TASK DETAILS – Exactly the lines below from the one with "else match content with" up to and including the one with "exists e tx, case_env" make up the answer, with nothing else added.

··· RECORDED DATA

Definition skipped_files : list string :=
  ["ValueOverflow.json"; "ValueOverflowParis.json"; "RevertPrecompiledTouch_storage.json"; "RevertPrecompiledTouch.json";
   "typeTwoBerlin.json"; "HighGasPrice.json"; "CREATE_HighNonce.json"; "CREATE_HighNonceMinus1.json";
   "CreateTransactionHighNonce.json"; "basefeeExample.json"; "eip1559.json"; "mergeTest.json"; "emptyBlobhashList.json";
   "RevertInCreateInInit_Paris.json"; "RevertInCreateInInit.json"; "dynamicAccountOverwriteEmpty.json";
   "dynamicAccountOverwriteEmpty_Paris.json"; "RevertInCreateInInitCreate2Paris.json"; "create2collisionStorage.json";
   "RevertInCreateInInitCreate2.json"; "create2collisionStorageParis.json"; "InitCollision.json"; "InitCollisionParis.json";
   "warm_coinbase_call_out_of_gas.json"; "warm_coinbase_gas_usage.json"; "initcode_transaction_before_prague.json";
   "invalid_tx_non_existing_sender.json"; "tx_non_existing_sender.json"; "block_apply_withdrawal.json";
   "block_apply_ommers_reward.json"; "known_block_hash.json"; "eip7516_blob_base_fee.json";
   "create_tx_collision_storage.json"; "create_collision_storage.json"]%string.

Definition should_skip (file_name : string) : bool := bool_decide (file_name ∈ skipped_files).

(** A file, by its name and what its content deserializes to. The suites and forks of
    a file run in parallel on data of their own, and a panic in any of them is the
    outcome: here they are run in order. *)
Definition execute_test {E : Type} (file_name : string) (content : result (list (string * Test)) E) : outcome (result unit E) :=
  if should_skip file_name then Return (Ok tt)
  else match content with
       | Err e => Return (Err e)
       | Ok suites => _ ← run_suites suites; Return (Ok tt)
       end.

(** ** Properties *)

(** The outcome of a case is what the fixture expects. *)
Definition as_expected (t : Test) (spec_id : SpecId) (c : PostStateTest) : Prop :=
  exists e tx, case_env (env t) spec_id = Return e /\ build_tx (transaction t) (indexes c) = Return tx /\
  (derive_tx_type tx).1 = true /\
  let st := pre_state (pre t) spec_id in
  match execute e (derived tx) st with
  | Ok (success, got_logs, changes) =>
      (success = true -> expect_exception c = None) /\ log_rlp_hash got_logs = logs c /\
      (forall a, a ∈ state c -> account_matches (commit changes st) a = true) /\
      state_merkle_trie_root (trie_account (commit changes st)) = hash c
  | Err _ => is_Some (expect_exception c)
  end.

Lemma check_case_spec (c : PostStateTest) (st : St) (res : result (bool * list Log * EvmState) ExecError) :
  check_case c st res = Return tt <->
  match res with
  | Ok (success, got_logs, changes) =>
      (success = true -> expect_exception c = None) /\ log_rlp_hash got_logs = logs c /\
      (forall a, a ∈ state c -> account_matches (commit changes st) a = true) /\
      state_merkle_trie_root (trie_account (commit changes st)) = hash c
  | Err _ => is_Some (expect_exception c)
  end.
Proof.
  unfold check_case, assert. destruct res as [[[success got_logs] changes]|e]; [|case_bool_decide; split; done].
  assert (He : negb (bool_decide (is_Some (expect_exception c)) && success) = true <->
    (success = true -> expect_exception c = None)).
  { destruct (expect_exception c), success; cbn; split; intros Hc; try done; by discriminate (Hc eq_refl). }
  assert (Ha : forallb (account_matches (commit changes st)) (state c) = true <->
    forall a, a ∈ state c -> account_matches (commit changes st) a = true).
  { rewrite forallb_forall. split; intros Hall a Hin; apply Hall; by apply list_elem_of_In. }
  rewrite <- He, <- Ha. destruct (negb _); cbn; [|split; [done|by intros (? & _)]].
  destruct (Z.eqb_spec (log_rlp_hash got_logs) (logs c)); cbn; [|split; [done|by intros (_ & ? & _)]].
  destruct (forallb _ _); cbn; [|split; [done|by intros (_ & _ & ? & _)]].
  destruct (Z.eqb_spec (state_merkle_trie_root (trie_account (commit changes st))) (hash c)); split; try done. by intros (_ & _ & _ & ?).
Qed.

······

TASK RESULT –
  else match content with
       | Err e => Return (Err e)
       | Ok suites => _ ← run_suites suites; Return (Ok tt)
       end.

(** ** Properties *)

(** The outcome of a case is what the fixture expects. *)
Definition as_expected (t : Test) (spec_id : SpecId) (c : PostStateTest) : Prop :=
  exists e tx, case_env (env t) spec_id = Return e /\ build_tx (transaction t) (indexes c) = Return tx /\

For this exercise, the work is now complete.